Walter Ryerson Johnson (October 19, 1901 – May 24, 1995) was a 20th-century American pulp fiction writer and editor. He wrote in many genres, but is probably best known at having been one of the men who wrote Doc Savage novels, under the pseudonym Kenneth Robeson. He also published works under the names "Matthew Blood" and "Peter Field".

==Biography==
Johnson earned a degree in foreign commerce.

His first known published work was a short story in the February 1923 issue of Detective Tales. It wasn't until 1929 that he started appearing regularly in the pulps. He wrote numerous western stories for pulps like Western Story Magazine, Ace-High Magazine, Cowboy Stories, and Star Western. A number of the Star Western stories featured hero Len Siringo.

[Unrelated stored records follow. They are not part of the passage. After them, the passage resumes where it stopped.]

(* ===== verification/Init.v ===== *)
(** * threads/init.c: the kernel command line, and what it starts

    Arguments are strings; a null pointer among them is the end of the list.
    [strtok_r] splits an option at its first '='.  What the kernel does
    itself with the options, the actions and the devices is modelled; printing
    is not. *)

From Stdlib Require Import String Ascii.
From stdpp Require Import pretty.
From S2P Require Import Prelude Str Stdio Block Random.

(** ** Words of the command line *)

Abbreviation LOADER_ARGS_LEN := 128.

Fixpoint strnlen (l : list Z) : nat := match l with [] => O | c :: l => if c =? 0 then O else S (strnlen l) end.

(** The loop of [read_command_line]: [p] are the bytes from [p] to [end]. *)
Definition read_command_line (argc : Z) (args : list Z) : res (list (list Z)) :=
  '(argv, _) ← for_up (Z.to_nat (s32 argc)) 0 (λ i '(argv, p),
    if bool_decide (p = []) then Err EPanic
    else if LOADER_ARGS_LEN / 2 + 1 <=? i then Err EFault
    else Ok (argv ++ [take (strnlen p) p], drop (strnlen p + 1) p)) ([], args);
  if (s32 argc <? 0) || (LOADER_ARGS_LEN / 2 + 1 <=? s32 argc) then Err EFault else Ok argv.

(** ** Options *)

Inductive shutdown_type := SHUTDOWN_NONE | SHUTDOWN_POWER_OFF | SHUTDOWN_REBOOT.

Record options := Options {
  how : shutdown_type;
  format_filesys : bool;
  filesys_bdev_name : option string;
  scratch_bdev_name : option string;
  swap_bdev_name : option string;
  thread_mlfqs : bool;
  user_page_limit : Z;
  generator : rng;
}.

Definition default_options : options :=
  Options SHUTDOWN_NONE false None None None false UINT_MAX (Rng (repeat 0 256) 0 0 false).

(** [strtok_r (arg, "=")] of an argument that begins with '-', then the rest,
    if there is one. *)
Fixpoint cut (s : string) : string * option string :=
  match s with
  | EmptyString => (EmptyString, None)
  | String c s =>
      if Ascii.eqb c "=" then (EmptyString, if String.eqb s EmptyString then None else Some s)
      else let '(name, value) := cut s in (String c name, value)
  end.

(** [atoi] of the value of an option, which may be a null pointer. *)
Definition bytes_of (v : string) : list Z := map (λ c, Z.of_nat (nat_of_ascii c)) (list_ascii_of_string v).
Definition atoi_value (value : option string) : res Z :=
  match value with
  | Some v => atoi (put ∅ 1 (bytes_of v ++ [0])) 1
  | None => atoi ∅ 0
  end.

Section options.
(** The time that [rtc_get_time] gives. *)
Context (now : Z).

(** [usage] powers the machine off. *)
Definition parse_option (arg : string) (o : options) : res options :=
  let '(name, value) := cut arg in
  if String.eqb name "-h" then Err EExit
  else if String.eqb name "-q" then
    Ok (Options SHUTDOWN_POWER_OFF (format_filesys o) (filesys_bdev_name o) (scratch_bdev_name o) (swap_bdev_name o) (thread_mlfqs o) (user_page_limit o) (generator o))
  else if String.eqb name "-r" then
    Ok (Options SHUTDOWN_REBOOT (format_filesys o) (filesys_bdev_name o) (scratch_bdev_name o) (swap_bdev_name o) (thread_mlfqs o) (user_page_limit o) (generator o))
  else if String.eqb name "-f" then
    Ok (Options (how o) true (filesys_bdev_name o) (scratch_bdev_name o) (swap_bdev_name o) (thread_mlfqs o) (user_page_limit o) (generator o))
  else if String.eqb name "-filesys" then
    Ok (Options (how o) (format_filesys o) value (scratch_bdev_name o) (swap_bdev_name o) (thread_mlfqs o) (user_page_limit o) (generator o))
  else if String.eqb name "-scratch" then
    Ok (Options (how o) (format_filesys o) (filesys_bdev_name o) value (swap_bdev_name o) (thread_mlfqs o) (user_page_limit o) (generator o))
  else if String.eqb name "-swap" then
    Ok (Options (how o) (format_filesys o) (filesys_bdev_name o) (scratch_bdev_name o) value (thread_mlfqs o) (user_page_limit o) (generator o))
  else if String.eqb name "-rs" then
    n ← atoi_value value;
    Ok (Options (how o) (format_filesys o) (filesys_bdev_name o) (scratch_bdev_name o) (swap_bdev_name o) (thread_mlfqs o) (user_page_limit o) (random_init (u32 n)))
  else if String.eqb name "-mlfqs" then
    Ok (Options (how o) (format_filesys o) (filesys_bdev_name o) (scratch_bdev_name o) (swap_bdev_name o) true (user_page_limit o) (generator o))
  else if String.eqb name "-ul" then
    n ← atoi_value value;
    Ok (Options (how o) (format_filesys o) (filesys_bdev_name o) (scratch_bdev_name o) (swap_bdev_name o) (thread_mlfqs o) (u32 n) (generator o))
  else Err EPanic.

Definition is_option (arg : string) : bool := match arg with String c _ => Ascii.eqb c "-" | EmptyString => false end.

Fixpoint parse_loop (argv : list string) (o : options) : res (list string * options) :=
  match argv with
  | arg :: rest => if is_option arg then o ← parse_option arg o; parse_loop rest o else Ok (argv, o)
  | [] => Ok ([], o)
  end.

Definition parse_options (argv : list string) : res (list string * options) :=
  '(argv, o) ← parse_loop argv default_options;
  Ok (argv, Options (how o) (format_filesys o) (filesys_bdev_name o) (scratch_bdev_name o) (swap_bdev_name o)
              (thread_mlfqs o) (user_page_limit o) (random_init (u32 now))).
End options.

(** ** Actions *)

Inductive action := run_task | fsutil_ls | fsutil_cat | fsutil_rm | fsutil_extract | fsutil_append.

Definition actions : list (string * Z * action) :=
  [("run", 2, run_task); ("ls", 1, fsutil_ls); ("cat", 2, fsutil_cat); ("rm", 2, fsutil_rm);
   ("extract", 1, fsutil_extract); ("append", 2, fsutil_append)]%string.

(** The calls that [run_actions] makes, with their arguments, and whether it
    comes to the end of them. *)
Fixpoint run_actions (fuel : nat) (argv : list string) : list (action * list string) * res unit :=
  match fuel with
  | O => ([], Err EFuel)
  | S fuel =>
      match argv with
      | [] => ([], Ok tt)
      | name :: _ =>
          match list_find (λ '(n, _, _), n = name) actions with
          | None => ([], Err EPanic)
          | Some (_, (_, argc, f)) =>
              if bool_decide (Z.of_nat (length argv) < argc) then ([], Err EPanic)
              else
                let '(calls, r) := run_actions fuel (drop (Z.to_nat argc) argv) in
                ((f, take (Z.to_nat argc) argv) :: calls, r)
          end
      end
  end.

(** ** Devices *)

(** The devices are tried in probe order. *)
Fixpoint first_of_type (fuel : nat) (role : block_type) (r : registry) (b : option nat) : res (option nat) :=
  match fuel with
  | O => Err EFuel
  | S fuel =>
      match b with
      | None => Ok None
      | Some i =>
          d ← deref (all_blocks r !! i);
          if decide (type d = role) then Ok (Some i) else first_of_type fuel role r (block_next r i)
      end
  end.

Definition locate_block_device (role : block_type) (name : option string) (r : registry) : res registry :=
  b ← match name with
      | Some n => match block_get_by_name r n with Some b => Ok (Some b) | None => Err EPanic end
      | None => first_of_type (S (length (all_blocks r))) role r (block_first r)
      end;
  match b with Some b => block_set_role r role (Some b) | None => Ok r end.

Definition locate_block_devices (o : options) (r : registry) : res registry :=
  r ← locate_block_device BLOCK_FILESYS (filesys_bdev_name o) r;
  r ← locate_block_device BLOCK_SCRATCH (scratch_bdev_name o) r;
  locate_block_device BLOCK_SWAP (swap_bdev_name o) r.

(** ** Theorems on the command line *)

Lemma strnlen_app w l : Forall (λ c, c ≠ 0) w → strnlen (w ++ 0 :: l) = length w.
Proof. induction 1 as [|c w Hc Hw IH]; [done|]. cbn. rewrite (proj2 (Z.eqb_neq c 0)) by done. by rewrite IH. Qed.

Lemma words_ok args : ∀ i argv pad, Forall (Forall (λ c, c ≠ 0)) args → 0 ≤ i → i + Z.of_nat (length args) ≤ 64 →
  for_up (length args) i (λ i '(argv, p),
    if bool_decide (p = []) then Err EPanic
    else if LOADER_ARGS_LEN / 2 + 1 <=? i then Err EFault
    else Ok (argv ++ [take (strnlen p) p], drop (strnlen p + 1) p)) (argv, concat (map (λ w, w ++ [0]) args) ++ pad)
  = Ok (argv ++ args, pad).
Proof.
  induction args as [|w args IH]; intros i argv pad Hw Hi Hn; cbn [length] in *.
  { cbn. by rewrite app_nil_r. }
  rewrite for_up_S. apply Forall_cons in Hw as [Hw1 Hw2]. cbn [map concat]. rewrite <- !app_assoc. cbn [app].
  rewrite bool_decide_eq_false_2 by (by destruct w). change (LOADER_ARGS_LEN / 2 + 1) with 65. rewrite (proj2 (Z.leb_gt 65 i)) by lia.
  rewrite ok_bind, strnlen_app by done. rewrite take_app_length. rewrite (cons_middle 0 w), app_assoc.
  rewrite drop_app_length' by (rewrite length_app; cbn; lia). rewrite IH by (done || lia). by rewrite <- app_assoc.
Qed.

(** The words that the loader puts one after the other, each with its null
    byte, are the arguments of the kernel. *)
Theorem read_command_line_roundtrip args pad : Forall (Forall (λ c, c ≠ 0)) args → Z.of_nat (length args) ≤ 64 →
  read_command_line (Z.of_nat (length args)) (concat (map (λ w, w ++ [0]) args) ++ pad) = Ok args.
Proof.
  intros Hw Hn. unfold read_command_line. rewrite s32_small by c_lia. rewrite Nat2Z.id, words_ok by (done || lia). rewrite ok_bind.
  change (LOADER_ARGS_LEN / 2 + 1) with 65. rewrite (proj2 (Z.ltb_ge _ 0)), (proj2 (Z.leb_gt 65 _)) by lia. done.
Qed.

(** The actions cut the arguments into calls: the words of the calls, one
    after the other, are the arguments up to the one that is wrong, each call
    has the words that the table says, and the loop ends, with success if and
    only if all words are used. *)
Theorem run_actions_correct argv : let '(calls, r) := run_actions (S (length argv)) argv in
  r ≠ Err EFuel ∧ (∃ rest, argv = concat (map snd calls) ++ rest ∧ (r = Ok tt ↔ rest = [])) ∧
  Forall (λ '(f, args), ∃ name, head args = Some name ∧ (name, Z.of_nat (length args), f) ∈ actions) calls.
Proof.
  assert (∀ n argv, (length argv < n)%nat → let '(calls, r) := run_actions n argv in
    r ≠ Err EFuel ∧ (∃ rest, argv = concat (map snd calls) ++ rest ∧ (r = Ok tt ↔ rest = [])) ∧
    Forall (λ '(f, args), ∃ name, head args = Some name ∧ (name, Z.of_nat (length args), f) ∈ actions) calls) as H; [|apply H; lia].
  clear argv. induction n as [|n IH]; intros argv Hn; [lia|]. cbn [run_actions]. destruct argv as [|w argv].
  { split; [done|]. split; [by exists []|constructor]. }
  destruct (list_find _ actions) as [[k [[nm argc] f]]|] eqn:Ef.
  2:{ split; [done|]. split; [by exists (w :: argv)|constructor]. }
  apply list_find_Some in Ef as (Hk & -> & _). apply list_elem_of_lookup_2 in Hk.
  assert (1 ≤ argc) as Hargc by (repeat (apply elem_of_cons in Hk as [Hk|Hk]; [injection Hk as _ -> _; lia|]); by apply elem_of_nil in Hk).
  case_bool_decide as Hlt.
  { split; [done|]. split; [by exists (w :: argv)|constructor]. }
  specialize (IH (drop (Z.to_nat argc) (w :: argv))). destruct (run_actions n _) as [calls r].
  destruct IH as (I1 & (rest & I2 & I3) & I4); [rewrite length_drop; lia|]. split; [done|]. split.
  - exists rest. cbn [map concat snd]. rewrite <- app_assoc, <- I2. by rewrite take_drop.
  - constructor; [|done]. exists w. split; [by destruct (Z.to_nat argc) eqn:E; [lia|]|]. by rewrite length_take, Nat.min_l, Z2Nat.id by lia.
Qed.

(** ** Theorems on devices *)

Lemma first_of_type_ok role r n : ∀ i, (length (all_blocks r) - i < n)%nat → (i ≤ length (all_blocks r))%nat →
  first_of_type n role r (if Nat.ltb i (length (all_blocks r)) then Some i else None) =
  Ok ((λ p, i + p.1)%nat <$> list_find (λ b, type b = role) (drop i (all_blocks r))).
Proof.
  induction n as [|n IH]; intros i Hn Hi; [lia|]. cbn [first_of_type]. destruct (Nat.ltb_spec i (length (all_blocks r))) as [Hlt|Hge].
  2:{ by rewrite drop_ge by lia. }
  destruct (lookup_lt_is_Some_2 _ _ Hlt) as [d Hd]. rewrite Hd. cbn [deref mbind res_bind]. rewrite (drop_S _ _ _ Hd). cbn [list_find].
  destruct (decide (type d = role)) as [Ht|Ht]; [cbn; do 2 f_equal; lia|]. unfold block_next.
  rewrite (Nat.add_1_r i). rewrite IH by lia. destruct (list_find _ _) as [[j b]|]; cbn; [do 2 f_equal; lia|done].
Qed.

(** A role goes to the device that the option names, and the kernel panics
    when there is none; without the option it goes to the first device of that
    type in probe order, if there is one. *)
Theorem locate_block_device_correct role name r : locate_block_device role name r =
  match name with
  | Some n => match list_find (λ b, Block.name b = n) (all_blocks r) with
              | Some (i, _) => block_set_role r role (Some i)
              | None => Err EPanic
              end
  | None => match list_find (λ b, type b = role) (all_blocks r) with
            | Some (i, _) => block_set_role r role (Some i)
            | None => Ok r
            end
  end.
Proof.
  unfold locate_block_device. destruct name as [n|].
  - unfold block_get_by_name. by destruct (list_find _ _) as [[i b]|].
  - replace (block_first r) with (if Nat.ltb 0 (length (all_blocks r)) then Some 0%nat else None) by (unfold block_first; by destruct (all_blocks r)).
    rewrite first_of_type_ok by lia. rewrite ok_bind, drop_0. by destruct (list_find _ _) as [[i b]|].
Qed.

(** The seed that the option -rs gives is not used: the generator is seeded
    with the time in any case. *)
Theorem rs_option_ignored now argv rest o : parse_options now argv = Ok (rest, o) → generator o = random_init (u32 now).
Proof. unfold parse_options. intros E. inv_res. destruct a as [a o']. by inv_res. Qed.

Lemma rs_witness : ∃ o, parse_options 7 ["-rs=42"; "run"]%string = Ok (["run"]%string, o) ∧ generator o = random_init 7.
Proof.
  destruct (parse_options 7 ["-rs=42"; "run"]%string) as [[rest o]|e] eqn:E; [|vm_compute in E; discriminate E].
  assert (rest = ["run"]%string) as -> by (vm_compute in E; injection E as <- _; reflexivity).
  exists o. split; [reflexivity|]. exact (rs_option_ignored 7 ["-rs=42"; "run"]%string ["run"]%string o E).
Defined.

Lemma command_line_witness : read_command_line 2 ([114; 117; 110; 0; 97; 0] ++ repeat 0 122) = Ok [[114; 117; 110]; [97]].
Proof.
  apply (read_command_line_roundtrip [[114; 117; 110]; [97]] (repeat 0 122)); [|cbn; lia].
  repeat constructor; discriminate.
Defined.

He wrote horror stories for Dime Mystery Magazine, Detective Tales and other pulps. He also wrote several crime novels, two under his own name, the others under various pseudonyms. These novels include
Naked in the Streets (Red Seal, 1952), Lady in Dread (Gold Medal, 1955); under the joint pseudonym Matthew Blood (together with Davis Dresser) The Avenger (Gold Medal, 1952), Death Is a Lovely Dame (Gold Medal, 1954); under Dresser's pseudonym Brett Halliday Dolls Are Deadly (Torquil/Dodd, 1960), Killers from the Keys (Torquil/Dodd, 1961) and more under the house name Robert Wallace. Some of his crime novels were translated into French and German.

In 1963, he wrote a series of juvenile novels, the Bob Blake Adventures, which had 4 volumes: The Trail of the Moaning Ghost, The Trail of the Witchwood Treasure, The Trail of the Golden Feather, and The Trail of the Deadly Image. These appeared under his own name.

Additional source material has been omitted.